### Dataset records
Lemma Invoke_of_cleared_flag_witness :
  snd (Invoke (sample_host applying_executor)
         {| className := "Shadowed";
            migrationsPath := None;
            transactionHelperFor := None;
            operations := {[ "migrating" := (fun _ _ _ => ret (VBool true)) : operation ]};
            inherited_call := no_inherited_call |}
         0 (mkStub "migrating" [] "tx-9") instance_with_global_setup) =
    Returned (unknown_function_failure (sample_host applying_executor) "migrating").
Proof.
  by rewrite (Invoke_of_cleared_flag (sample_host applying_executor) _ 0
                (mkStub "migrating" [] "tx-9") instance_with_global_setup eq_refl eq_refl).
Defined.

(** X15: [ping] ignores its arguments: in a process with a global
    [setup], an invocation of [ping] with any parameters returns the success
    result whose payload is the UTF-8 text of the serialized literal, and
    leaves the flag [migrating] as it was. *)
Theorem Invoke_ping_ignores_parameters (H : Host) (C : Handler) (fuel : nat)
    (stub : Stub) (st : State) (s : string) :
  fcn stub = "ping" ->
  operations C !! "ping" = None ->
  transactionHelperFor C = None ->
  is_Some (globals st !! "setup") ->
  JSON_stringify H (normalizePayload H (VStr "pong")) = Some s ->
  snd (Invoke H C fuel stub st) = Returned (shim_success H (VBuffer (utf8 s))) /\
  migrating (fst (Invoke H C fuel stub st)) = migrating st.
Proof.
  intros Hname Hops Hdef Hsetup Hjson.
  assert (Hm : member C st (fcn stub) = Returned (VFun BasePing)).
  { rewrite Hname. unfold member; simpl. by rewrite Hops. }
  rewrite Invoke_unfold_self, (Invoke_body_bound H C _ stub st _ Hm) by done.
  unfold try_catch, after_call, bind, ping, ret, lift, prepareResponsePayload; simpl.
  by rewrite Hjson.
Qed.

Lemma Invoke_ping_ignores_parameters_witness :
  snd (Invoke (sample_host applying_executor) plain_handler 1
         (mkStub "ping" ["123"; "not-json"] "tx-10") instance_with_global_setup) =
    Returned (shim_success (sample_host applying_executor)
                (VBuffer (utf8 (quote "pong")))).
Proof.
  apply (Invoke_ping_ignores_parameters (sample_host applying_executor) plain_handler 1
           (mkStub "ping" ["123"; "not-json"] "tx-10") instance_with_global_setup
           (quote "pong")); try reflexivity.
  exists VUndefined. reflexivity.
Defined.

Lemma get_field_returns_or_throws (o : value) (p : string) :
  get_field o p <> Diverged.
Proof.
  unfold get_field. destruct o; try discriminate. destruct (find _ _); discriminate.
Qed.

### Task description
Return only what runs from the line containing "get_field o p <> Diverged." to the last line of the records above, both ends included, exactly as written.

### Exercise output
  get_field o p <> Diverged.
Proof.
  unfold get_field. destruct o; try discriminate. destruct (find _ _); discriminate.
Qed.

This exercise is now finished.